Growing up, one of the first things that I was taught was to genuflect before sitting in the pew. I never really understood it, but I did it simply because it was what everyone else was doing. As I grew in my faith, I realized that this simple bend of a knee actually carries so much importance — it is a way that we reverence Jesus in the Blessed Sacrament each time we enter His house.
But I speak from experience when I say that genuflecting in church can sometimes become second nature, and it is easy to forget why exactly we do it.
During medieval times, a servant going to visit the king would prostrate himself upon entering the presence of royalty. He did this out of reverence and to remind himself that he is below the king.

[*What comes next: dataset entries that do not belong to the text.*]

(** C5.  A text send accepted while the socket is open appends a pending
    entry whose provisional identity is the clock reading, and does so
    before the frame is handed to [ws.send]; so does a file send whose
    upload succeeded.  When the socket is not open, [handleSendMessage]
    stores nothing and sends nothing: it keeps the draft text, sets the
    error "Connection lost. Trying to reconnect..." and calls
    [connectWebSocket], which opens a new socket when the constructor
    does not throw. *)
Theorem send_intent (env : Env) (upload : Rest) (st : State) (cu su : obj) :
  currentUser st = Some cu ->
  selectedUser st = Some su ->
  let st' := handleSendMessage env upload st in
  (ws st = Some OPEN -> files st = [] -> Text.trim (message st) <> "" ->
     let frame :=
       messageFrame su (Str (Text.trim (message st))) Null Null Null (dateNow env) in
     messages st' = (messages st ++ [pendingEntry env cu frame])%list
     /\ (pendingEntry env cu frame)@."temp_id" = Str (dateNow env)
     /\ newEffects st st' =
          [ SetMessages; ConsoleLog "Sending message via WebSocket:"; WsSend frame ]
     /\ message st' = "")
  /\ (ws st = Some OPEN ->
      forall f rest resp, files st = f :: rest -> upload = RestOk resp ->
      let frame :=
        messageFrame su (Str (message st) ||: Str "")
          resp@."url" resp@."media_type" resp@."filename" (dateNow env) in
      messages st' = (messages st ++ [pendingEntry env cu frame])%list
      /\ (pendingEntry env cu frame)@."temp_id" = Str (dateNow env)
      /\ newEffects st st' =
           [ HttpUpload f; SetMessages;
             ConsoleLog "Sending file message via WebSocket:"; WsSend frame ])
  /\ (ws st <> Some OPEN -> files st <> [] \/ Text.trim (message st) <> "" ->
      st' = connectWebSocket env
              (setError (Str "Connection lost. Trying to reconnect...")
                 (consoleError "WebSocket not connected" st))
      /\ messages st' = messages st
      /\ sent (trace st') = sent (trace st)
      /\ message st' = message st
      /\ (wsCtorOk env = true ->
            ws st' = Some CONNECTING
            /\ error st' = Str "Connection lost. Trying to reconnect..."
            /\ newEffects st st' =
                 [ ConsoleError "WebSocket not connected";
                   SetError (Str "Connection lost. Trying to reconnect...");
                   ConsoleLog "Initiating WebSocket connection to:"; WsNew ])).
Proof.
  intros Hcu Hsu st'. subst st'. unfold handleSendMessage. rewrite Hcu, Hsu.
  split; [|split].
  - intros Hws Hf Ht.
    rewrite Hf, (not_str_nonempty _ Ht), (wsOpen_true _ Hws). cbn -[messageFrame pendingEntry].
    unfold setMessages, appendPending. cbn -[messageFrame pendingEntry].
    split; [reflexivity|]. split; [reflexivity|]. split; [|reflexivity].
    apply newEffects_app. cbn -[messageFrame]. rewrite <- !app_assoc. reflexivity.
  - intros Hws f rest resp Hf Hup.
    rewrite Hf, (wsOpen_true _ Hws), andb_false_r. cbn -[messageFrame pendingEntry].
    unfold handleFileUpload. rewrite Hsu, Hup. cbn -[messageFrame pendingEntry].
    unfold setMessages, appendPending. cbn -[messageFrame pendingEntry].
    rewrite Hcu. cbn -[messageFrame pendingEntry].
    replace (wsOpen _) with true by (symmetry; apply wsOpen_true; exact Hws).
    cbn -[messageFrame pendingEntry].
    split; [reflexivity|]. split; [reflexivity|].
    apply newEffects_app. cbn -[messageFrame]. rewrite <- !app_assoc. reflexivity.
  - intros Hws Hsome.
    assert (Hgo : Js.not (Str (Text.trim (message st)))
                  && (length (files st) =? 0)%nat = false).
    { destruct Hsome as [Hf | Ht].
      - destruct (files st); [contradiction|]. apply andb_false_r.
      - rewrite (not_str_nonempty _ Ht). reflexivity. }
    rewrite Hgo, (wsOpen_false _ Hws). cbn [negb].
    split; [reflexivity|].
    destruct (connectWebSocket_frame env
                (setError (Str "Connection lost. Trying to reconnect...")
                   (consoleError "WebSocket not connected" st))) as (Hm & Hd & Hs).
    rewrite Hm, Hd, Hs. cbn.
    split; [reflexivity|]. split.
    { unfold sent. rewrite !omap_app. cbn. rewrite !app_nil_r. reflexivity. }
    split; [reflexivity|].
    intros Hok. unfold connectWebSocket. cbn. rewrite Hcu. cbn.
    replace (wsOpen _) with false by (symmetry; apply wsOpen_false; exact Hws).
    rewrite Hok. cbn. split; [reflexivity|]. split; [reflexivity|].
    apply newEffects_app. cbn. rewrite <- !app_assoc. reflexivity.
Qed.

Genuflecting before the tabernacle does the same thing. We, the lowly servants, lower ourselves when we enter the presence of Jesus to, as Thomas Aquinas put it, “signify our weakness in comparison with God.” This is just a small way to give Jesus the honor and glory that He deserves.
Genuflecting also reminds us that we are entering a house of prayer and a place where Jesus is truly present. It helps to put us in the mindset of why we came to church in the first place, and can ultimately prepare us to receive the Holy Eucharist with a humble heart.
But how can we remind ourselves of the real reason we genuflect? An IHM Sister that I know once suggested that every time you bow toward the tabernacle, say, “Jesus in the Blessed Sacrament, I adore you.” I now do this every time I enter a church or bow before entering the sanctuary to serve at the altar or read as a lector.
For me, it is a personal reminder and profession of faith in the Saving Mystery of the Eucharist that stands as the core of our Catholic faith.
Though genuflecting may seem like merely something we are “supposed to do,” when we put our heart behind the action, we give honor to Jesus, the only King in our lives.